Success stories during the recent recession were rare. However, Whole Foods (NASDAQ:WFM) was an exception. The Austin, Texas-based organic foods retailer reported five straight quarters of growth during and after the recession.
And, it continued the growth story for a sixth straight quarter this past Wednesday.
The company’s profit grew by one-third in its most latest quarter, while revenue rose 11.6%. Most importantly, same-store sales grew by 8.6%. Compare that to competitor Safeway’s (NYSE:SWY) same-store sales growing by a meager 0.4% in the first quarter.
One would assume that, with a relatively healthy balance sheet and an uptick in the economy, the Whole Foods growth story should continue in the coming quarters. Yet the company’s chief executive officer, John Mackey, sounded a note of caution about sales during the back half of the year.
His concern can be attributed to the two factors that could possibly hamper growth: inflation and commodity costs. By itself, inflation isn’t bad news. In fact, it is welcome in an economy with zero interest rates. However, high inflation can turn away customers.
Similarly, rising commodity costs can produce headwinds for grocery retailers in the form of increased cost of operations (and reduced operation margins). The price increases coupled with commodity cost increases can produce a domino effect of price increases. For example, the Bureau of Labor Statistics’ gasoline index has risen by 27% during the last 12 months. Increased gas prices drive up transportation and storage costs for grocers like Whole Foods. The result is higher prices at the supermarket.

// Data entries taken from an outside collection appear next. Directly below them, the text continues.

(* ===== verification/TransAgg.v ===== *)
(** * The aggregate sequence

    [planner/translator/aggregate.rs]: one DataFusion aggregate, or a pair of them, decomposed into
    the inits, the merges and the shuffle each position needs; which parts are emitted depends on
    the lanes and batches below.  The DISTINCT lowering ([aggregate/distinct.rs]) runs the sequence
    twice. *)
From stdpp Require Import strings.
From S2P Require Import Prelude Interval PlanIR PlanCommon PlanNodes Joins Aggregates Physical ExprTrans TransCommon.
Open Scope nat_scope.

(** ** The shuffle below a final aggregate *)
Inductive Shuffle :=
| ShuffleNone
| ShuffleByHash (keys : list nat) (lanes_ : nat)
| Collapse.

Section Aggregate.
Context `{DataFusion}.

Fixpoint shuffle_from (plan : ExecutionPlan) (shuffle : Shuffle) : ExecutionPlan * Shuffle :=
  match plan with
  | CoalesceBatchesExec _ (Some _) _ => (plan, shuffle)
  | CoalesceBatchesExec _ None input => shuffle_from input shuffle
  | CoalescePartitionsExec _ input => shuffle_from input Collapse
  | RepartitionExec _ (HashPartitioning exprs lanes_) input =>
      match hash_key_ordinals exprs (plan_schema input) with
      | Ok keys => shuffle_from input (ShuffleByHash keys lanes_)
      | Err _ => (plan, shuffle)
      end
  | RepartitionExec _ _ input => shuffle_from input shuffle
  | _ => (plan, shuffle)
  end.

Definition shuffle_below (plan : ExecutionPlan) : ExecutionPlan * Shuffle := shuffle_from plan ShuffleNone.

(** ** One aggregate's state *)
Definition ends_with (s suffix : string) : bool :=
  bool_decide (String.substring (String.length s - String.length suffix) (String.length suffix) s = suffix)
  && (String.length suffix <=? String.length s).

Definition declared_nullable (declared : list Field) (func : PlanAgg) (aggregate : string) : PlanResult bool :=
  match declared with
  | [field] => Ok (nullable field)
  | _ =>
      let tagged := "[" +:+ tag func +:+ "]" in
      ok_or (nullable <$> List.find (fun field => ends_with (field_name field) tagged) declared)
        (Invalid (aggregate +:+ ": DataFusion declares no " +:+ tagged
                  +:+ " state column, so this mode's decomposition of it has drifted"))
  end.

Inductive InitFrom :=
| Values
| Deduplicated (arg : Expr) (arg_type : DataType)
| StateOf (columns : AggStateColumns).

Definition reads_values (from : InitFrom) : bool := match from with Values => true | _ => false end.

Record Stage :=
  { stage_input : GpuNode; stage_schema : ArrowSchema; stage_group_by : list Expr;
    stage_keys : list Field; stage_sets : list (list bool); stage_nulls : list Expr;
    stage_aggregates : list (AggregateFunctionExpr * InitFrom); stage_finished : option ArrowSchema }.

Record Decomposed :=
  { d_init : list AggCall; d_merge : list AggCall; d_state : list Field; d_finalize : list Expr;
    d_annotations : list AggStateColumns }.

Definition state_type_of (func : PlanAgg) (input : DataType) : TransM DataType :=
  t ← expect (state_type func input); from t.

(** The init of one of a companion's state columns: its merge rule run over the inner stage's. *)
Definition companion_column (name : string) (funcs : list PlanAgg) (columns : AggStateColumns)
    (input_schema : ArrowSchema) (at_ : nat * (string * PlanAgg)) : TransM (Field * AggCall) :=
  let '(index, (suffix, _)) := at_ in
  at_ ← expect (positions columns !! index);
  inner ← expect (input_schema !! at_);
  func ← expect (funcs !! index);
  t ← state_type_of func (data_type inner);
  let field := {| field_name := name +:+ suffix; data_type := t; nullable := true |} in
  mret (field, {| call_func := func; call_args := [expr_column at_ (field_name inner)]; outputs := [field] |}).

(** What an ordinary aggregate reads: its arguments, the first one's type and the state DataFusion
    declares for it. *)
Definition own_values (aggregate : AggregateFunctionExpr) (rule : Decomposition) (input_schema : ArrowSchema) :
    TransM (list Expr * DataType * option (list Field)) :=
  let named := map_err (fun e => Invalid (aggr_name aggregate +:+ ": " +:+ e)) in
  declared ← from (named (state_fields aggregate));
  from (ensure (length declared =? length (state rule))
    (Invalid (aggr_name aggregate +:+ ": DataFusion declares other state columns than this mode decomposes into"))) ≫= fun _ =>
  args ← mapT (fun arg => from (translate_expr arg input_schema)) (expressions aggregate);
  arg_type ← match expressions aggregate with
             | arg :: _ => from (map_err (fun e => Invalid (aggr_name aggregate +:+ ": " +:+ e))
                                   (expr_data_type arg input_schema))
             | [] => mret Null
             end;
  mret (args, arg_type, Some declared).

Definition state_field (aggregate : string) (arg_type : DataType) (declared : option (list Field))
    (column : string * PlanAgg) : TransM Field :=
  let '(suffix, func) := column in
  nullable ← match declared with
             | Some declared => from (declared_nullable declared func aggregate)
             | None => mret true
             end;
  t ← state_type_of func arg_type;
  mret {| field_name := aggregate +:+ suffix; data_type := t; nullable := nullable |}.

Definition state_and_init (aggregate : AggregateFunctionExpr) (init_from : InitFrom) (rule : Decomposition)
    (input_schema : ArrowSchema) : TransM (list Field * list AggCall) :=
  match init_from with
  | StateOf columns =>
      match merge rule with
      | Combined _ => refuse (Invalid (aggr_name aggregate +:+ ": its state merges in one call, which an init cannot run"))
      | PerColumn funcs =>
          from (ensure (length (positions columns) =? length (state rule))
            (Invalid (aggr_name aggregate +:+ ": the inner stage left other state columns than this mode decomposes into")))
          ≫= fun _ =>
          both ← mapT (companion_column (aggr_name aggregate) funcs columns input_schema) (imap pair (state rule));
          mret (map fst both, map snd both)
      end
  | _ =>
      '(args, arg_type, declared) ← match init_from with
                                    | Deduplicated arg arg_type => mret ([arg], arg_type, None)
                                    | _ => own_values aggregate rule input_schema
                                    end;
      fields ← mapT (state_field (aggr_name aggregate) arg_type declared) (state rule);
      mret (fields, zip_with (fun '(_, func) field =>
                      {| call_func := func; call_args := args; outputs := [field] |}) (state rule) fields)
  end.

(** ** The decomposition of a node's aggregates *)
Definition merge_calls (rule : Merge) (state_columns : list Expr) (state_ : list Field) : list AggCall :=
  match rule with
  | PerColumn funcs =>
      zip_with (fun '(func, column) field => {| call_func := func; call_args := [column]; outputs := [field] |})
        (zip funcs state_columns) state_
  | Combined func => [{| call_func := func; call_args := state_columns; outputs := state_ |}]
  end.

(** What finishing a DISTINCT's outer stage adds: a cast back of a widened sum, and 0 for a count
    merged over nothing. *)
Definition finish_outer (func : AggFunc) (state_ : list Field) (out_type : DataType) (finished : Expr) : TransM Expr :=
  finished ← match func with
             | Sum | Min | Max =>
                 first ← expect (head state_);
                 mret (if bool_decide (data_type first = out_type) then finished else Cast finished out_type)
             | _ => mret finished
             end;
  mret match func with
       | Count => Case None [(UnaryE IsNull finished, Literal (int64 0))] (Some finished)
       | _ => finished
       end.

Definition decompose_one (input_schema : ArrowSchema) (n_keys : nat) (decomposed : Decomposed)
    (one : AggregateFunctionExpr * InitFrom) : TransM Decomposed :=
  let '(aggregate, init_from) := one in
  (if reads_values init_from && is_distinct aggregate
   then refuse (Unsupported ("DISTINCT inside " +:+ aggr_name aggregate +:+ " in a shape the lowering does not handle"))
   else mret tt) ≫= fun _ =>
  spec ← from (resolve (fun_of aggregate));
  let rule := decomposition (spec_func spec) in
  let state_at := n_keys + length (d_state decomposed) in
  '(state_, init) ← state_and_init aggregate init_from rule input_schema;
  let state_columns := imap (fun offset field => expr_column (state_at + offset) (field_name field)) state_ in
  let out_type := data_type (aggr_field aggregate) in
  finished ← expect (finalize_expr typed_null spec state_ state_at out_type);
  finished ← if reads_values init_from then mret finished
             else finish_outer (spec_func spec) state_ out_type finished;
  mret {| d_init := d_init decomposed ++ init;
          d_merge := d_merge decomposed ++ merge_calls (merge rule) state_columns state_;
          d_state := d_state decomposed ++ state_;
          d_finalize := d_finalize decomposed ++ [finished];
          d_annotations := d_annotations decomposed
            ++ [{| output := aggr_name aggregate; agg_func := spec_func spec; agg_ddof := spec_ddof spec;
                   positions := seq state_at (length state_) |}] |}.

Fixpoint decompose_from (input_schema : ArrowSchema) (n_keys : nat) (aggregates : list (AggregateFunctionExpr * InitFrom))
    (decomposed : Decomposed) : TransM Decomposed :=
  match aggregates with
  | [] => mret decomposed
  | one :: aggregates => d ← decompose_one input_schema n_keys decomposed one; decompose_from input_schema n_keys aggregates d
  end.

Definition decompose (aggregates : list (AggregateFunctionExpr * InitFrom)) (input_schema : ArrowSchema)
    (n_keys : nat) : TransM Decomposed :=
  decompose_from input_schema n_keys aggregates
    {| d_init := []; d_merge := []; d_state := []; d_finalize := []; d_annotations := [] |}.

(** ** The sequence *)
Definition drop_grouping_id (keys : list nat) (id : nat) : PlanResult (list nat) :=
  let keys := List.filter (fun k => negb (k =? id)) keys in
  ensure (negb (bool_decide (keys = []) || existsb (fun k => id <? k) keys))
    (Invalid "a grouping-set shuffle: after dropping the grouping id every key must be a user key below it, and one must remain")
  ≫= fun _ => Ok keys.

Definition keyed_schema (keys state_ : list Field) (annotations : list AggStateColumns) : Schema :=
  {| fields := keys ++ state_; group_keys := seq 0 (length keys); agg_state := annotations |}.

(** The finalize expressions under the output's names, and the finished output's schema. *)
Definition finished_output (keys : list Field) (finalize : list Expr) (names : ArrowSchema) :
    TransM (list NamedExpr * Schema) :=
  finalize ← mapT (fun '(index, e) =>
               field ← expect (names !! (length keys + index));
               mret {| expr := e; expr_name := field_name field |}) (imap pair finalize);
  mret (finalize, {| fields := names; group_keys := seq 0 (length keys); agg_state := [] |}).

Definition merge_body (keys : list Field) (calls : list AggCall) (finalize : option (list NamedExpr)) : AggregateBody :=
  {| group_by := imap (fun index field => expr_column index (field_name field)) keys; grouping_sets := [];
     null_exprs := []; aggs := calls; finalize := finalize |}.

Definition init_body (stage : Stage) (calls : list AggCall) (finalize : option (list NamedExpr)) : AggregateBody :=
  {| group_by := stage_group_by stage; grouping_sets := stage_sets stage; null_exprs := stage_nulls stage;
     aggs := calls; finalize := finalize |}.

(** What the shuffle makes of the merged tree. *)
Definition relanded (tree : GpuNode) (grouping_id : option nat) (shuffle : Shuffle) : TransM GpuNode :=
  match shuffle with
  | ShuffleByHash keys lanes_ =>
      if 1 <? lanes tree then
        keys ← match grouping_id with Some id => from (drop_grouping_id keys id) | None => mret keys end;
        mret (shuffled tree keys lanes_)
      else mret tree
  | Collapse => mret (merged tree)
  | ShuffleNone => mret tree
  end.

Definition shuffles (shuffle : Shuffle) : bool := match shuffle with ShuffleNone => false | _ => true end.

(** The init, the per-lane merge where a shuffle follows, and the shuffle. *)
Definition init_and_reland (stage : Stage) (decomposed : Decomposed) (intermediate : Schema)
    (grouping_id : option nat) (shuffle : Shuffle) : TransM GpuNode :=
  let tree := new_aggregate (stage_input stage) (init_body stage (d_init decomposed) None) intermediate intermediate in
  let regrouped := shuffles shuffle && (1 <? lanes tree) in
  let tree := if regrouped && negb (bool_decide (batches tree = SingleBatch))
              then new_aggregate_batches tree (merge_body (stage_keys stage) (d_merge decomposed) None)
                     intermediate intermediate
              else tree in
  relanded tree grouping_id shuffle.

Definition sequence (stage : Stage) (shuffle : Shuffle) : TransM GpuNode :=
  let keys := stage_keys stage in
  let input := stage_input stage in
  grouping_id ← match stage_sets stage with
                | [] => mret None
                | _ => last ← expect (match length keys with 0 => None | S k => Some k end); mret (Some last)
                end;
  decomposed ← decompose (stage_aggregates stage) (stage_schema stage) (length keys);
  let intermediate := keyed_schema keys (d_state decomposed) (d_annotations decomposed) in
  finished ← match stage_finished stage with
             | Some names => f ← finished_output keys (d_finalize decomposed) names; mret (Some f)
             | None => mret None
             end;
  match finished with
  | Some (finalize, output) =>
      if bool_decide (batches input = SingleBatch) && (lanes input =? 1)
      then mret (new_aggregate input (init_body stage (d_init decomposed) (Some finalize)) intermediate output)
      else tree ← init_and_reland stage decomposed intermediate grouping_id shuffle;
           mret (new_aggregate_batches tree (merge_body keys (d_merge decomposed) (Some finalize)) intermediate output)
  | None =>
      tree ← init_and_reland stage decomposed intermediate grouping_id shuffle;
      mret (new_aggregate_batches tree (merge_body keys (d_merge decomposed) None) intermediate intermediate)
  end.
End Aggregate.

So far, Whole Foods has resisted a blanket price increase of its products. According to Mackey, the chain conducted a “selective pass-through” of prices for certain products.
Even with increased retail prices, Whole Foods should be able to weather rising commodity costs. It’s not that margins are unimportant to Whole Foods — they were an integral part of its price-reduction strategies in 2009 aimed at refashioning itself from niche grocer to a mass-market grocer. However, they are not as important to the Whole Foods experience, as they are to value-grocery chain such as Wal-Mart (NYSE:WMT).
Instead, Whole Foods’ business depends on a combination of brand equity and store sales. In simple terms, this adds up to margins and customers’ perceptions about the store, with the latter gaining even more importance. The good news about Whole Foods is that it operates in a niche retail space, with customers that are a mix of the relatively affluent and middle class. Both sets desire a quality shopping experience and are willing to pay a premium for environment-friendly products with low carbon footprints. That is why the company’s top line increased even during the recession.
And the company seems to be taking the right steps to cater to these consumers. Apart from opening new stores in large markets, the company recently started an initiative to further educate consumers about their carbon footprint. The Eco-scale initiative is a color-coded rating system to measure environmental impact for house cleaning products. For a store that caters to an environmentally-conscious set of consumers, that’s a step in the right direction – one that should ensure a wholesome growth of the Whole Foods story.
As of this writing, Rakesh Sharma did not own a position in any of the stocks named here.